In the records below, find the line with "valid_ s = true" and the line with "Definition apply (s"; return exactly those lines and every line between them.

(Material shown Opens)

(* ===== verification/ReceiveWindow.v ===== *)
(** * Receiver silly-window avoidance
    (core/src/transport/tcp_receive_window.cpp). *)

From S2P Require Import Prelude Checkpoint.

Module ReceiveWindow.

Record t := mk {
  capacity_ : Z;
  effective_send_mss_ : Z;
  advertised_ : Z;
  valid_ : bool
}.
#[export] Instance t_settable : Settable t := fun s =>
  mk (capacity_ s) (effective_send_mss_ s) (advertised_ s) (valid_ s).

Definition construct (capacity effective_send_mss : Z) : t :=
  mk capacity effective_send_mss capacity
     (negb (capacity =? 0) && (capacity <=? two30) && negb (effective_send_mss =? 0)).

Definition update_threshold (s : t) : Z :=
  let half := capacity_ s / 2 + capacity_ s mod 2 in
  Z.min half (effective_send_mss_ s).

Definition receive_next_advanced (s : t) (octets : Z) : t :=
  if negb (valid_ s) then s
  else s <| advertised_ := if advertised_ s <=? octets then 0 else advertised_ s - octets |>.

Definition application_space_available (s : t) (available : Z) : bool * t :=
  if negb (valid_ s) || (capacity_ s <? available) || (available <=? advertised_ s)
  then (false, s)
  else
    let reduction := available - advertised_ s in
    if reduction <? update_threshold s then (false, s)
    else (true, s <| advertised_ := available |>).

Definition advertised (s : t) : Z := if valid_ s then advertised_ s else 0.

Record Checkpoint := mkCheckpoint {
  capacity : Z;
  effective_send_mss : Z;
  ck_advertised : Z
}.

Definition checkpoint (s : t) : Checkpoint :=
  mkCheckpoint (capacity_ s) (effective_send_mss_ s) (advertised_ s).

Definition restore (s : t) (state : Checkpoint) : option t :=
  if negb (valid_ s) || negb (capacity state =? capacity_ s)
     || negb (effective_send_mss state =? effective_send_mss_ s)
     || (capacity_ s <? ck_advertised state)
  then None
  else Some (s <| advertised_ := ck_advertised state |>).

Definition wf (s : t) : Prop :=
  valid_ s = true /\ 0 < capacity_ s <= two30 /\ 0 < effective_send_mss_ s
  /\ 0 <= advertised_ s <= capacity_ s.

Lemma receive_window_wf_construct c m :
  0 < c <= two30 -> 0 < m -> wf (construct c m).
Proof.
  intros. unfold wf, construct; cbn. repeat split; lia.
Qed.

Inductive event := Advanced (octets : Z) | Space (available : Z).

Definition apply (s : t) (e : event) : t :=
  match e with
  | Advanced n => receive_next_advanced s n
  | Space a => snd (application_space_available s a)
  end.

Lemma receive_window_wf_apply s e :
  wf s -> match e with Advanced n => 0 <= n | Space a => 0 <= a end -> wf (apply s e).
Proof.
  intros (Hv & Hc & Hm & Ha) He. destruct s as [c m a v]; cbn in *; subst v.
  destruct e; cbn; unfold receive_next_advanced, application_space_available; cbn;
    cases; unfold wf; cbn; repeat split; lia.
Qed.

Lemma receive_window_restore_checkpoint live s :
  wf s -> capacity_ live = capacity_ s -> effective_send_mss_ live = effective_send_mss_ s ->
  valid_ live = true -> restore live (checkpoint s) = Some s.
Proof.
  intros (Hv & Hc & Hm & Ha) E1 E2 E3. unfold restore. cbn. rewrite E1, E2, E3.
  rewrite !Z.eqb_refl. replace (capacity_ s <? advertised_ s) with false by lia. cbn.
  destruct live as [c m a v], s as [c' m' a' v']; cbn in *. now subst.
Qed.

#[export] Instance checkpointed : Checkpointed t Checkpoint := {
  ck_wf s _ := wf s;
  ck_fits live s := capacity_ live = capacity_ s
    /\ effective_send_mss_ live = effective_send_mss_ s /\ valid_ live = true;
  ck_save s _ := checkpoint s;
  ck_load live c _ := restore live c;
  ck_norm s _ := s;
  ck_load_save live s now H F :=
    receive_window_restore_checkpoint live s H (proj1 F) (proj1 (proj2 F)) (proj2 (proj2 F)) }.

(** The absolute right edge of the advertised window, given RCV.NXT on an
    unbounded line. *)
Definition right_edge (receive_next : Z) (s : t) : Z := receive_next + advertised s.

(** The advertised right edge never retracts.  When RCV.NXT advances within
    the window the edge stays where it is; when the application frees space the
    edge only moves forward, by at least the smaller of half the arena and one
    segment, and never past the arena. *)
Theorem receive_window_right_edge s receive_next octets available :
  wf s -> 0 <= octets <= advertised s -> 0 <= available ->
  let s1 := receive_next_advanced s octets in
  let (moved, s2) := application_space_available s available in
  right_edge (receive_next + octets) s1 = right_edge receive_next s
  /\ 0 <= advertised s2 <= capacity_ s
  /\ (moved = false -> s2 = s)
  /\ (moved = true ->
        right_edge receive_next s2 = receive_next + available
        /\ right_edge receive_next s
           + Z.min ((capacity_ s + 1) / 2) (effective_send_mss_ s) <= right_edge receive_next s2).
Proof.
  intros (Hv & Hc & Hm & Ha) Ho Hav. destruct s as [c m a v]; cbn in *; subst v.
  unfold application_space_available, right_edge, receive_next_advanced, update_threshold; cbn.
  cases; cbn in *; repeat split; intros; try discriminate; try done; try lia.
Qed.

Definition sample : t := construct 1000 400.

Example receive_window_right_edge_witness :
  right_edge 5000 (receive_next_advanced sample 700) = right_edge 4300 sample.
Proof.
  apply (receive_window_right_edge sample 4300 700 0).
  - apply receive_window_wf_construct; lia.
  - vm_compute. split; congruence.
  - lia.
Defined.

End ReceiveWindow.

(Material shown Closes)

Solution for this problem:
  valid_ s = true /\ 0 < capacity_ s <= two30 /\ 0 < effective_send_mss_ s
  /\ 0 <= advertised_ s <= capacity_ s.

Lemma receive_window_wf_construct c m :
  0 < c <= two30 -> 0 < m -> wf (construct c m).
Proof.
  intros. unfold wf, construct; cbn. repeat split; lia.
Qed.

Inductive event := Advanced (octets : Z) | Space (available : Z).

Definition apply (s : t) (e : event) : t :=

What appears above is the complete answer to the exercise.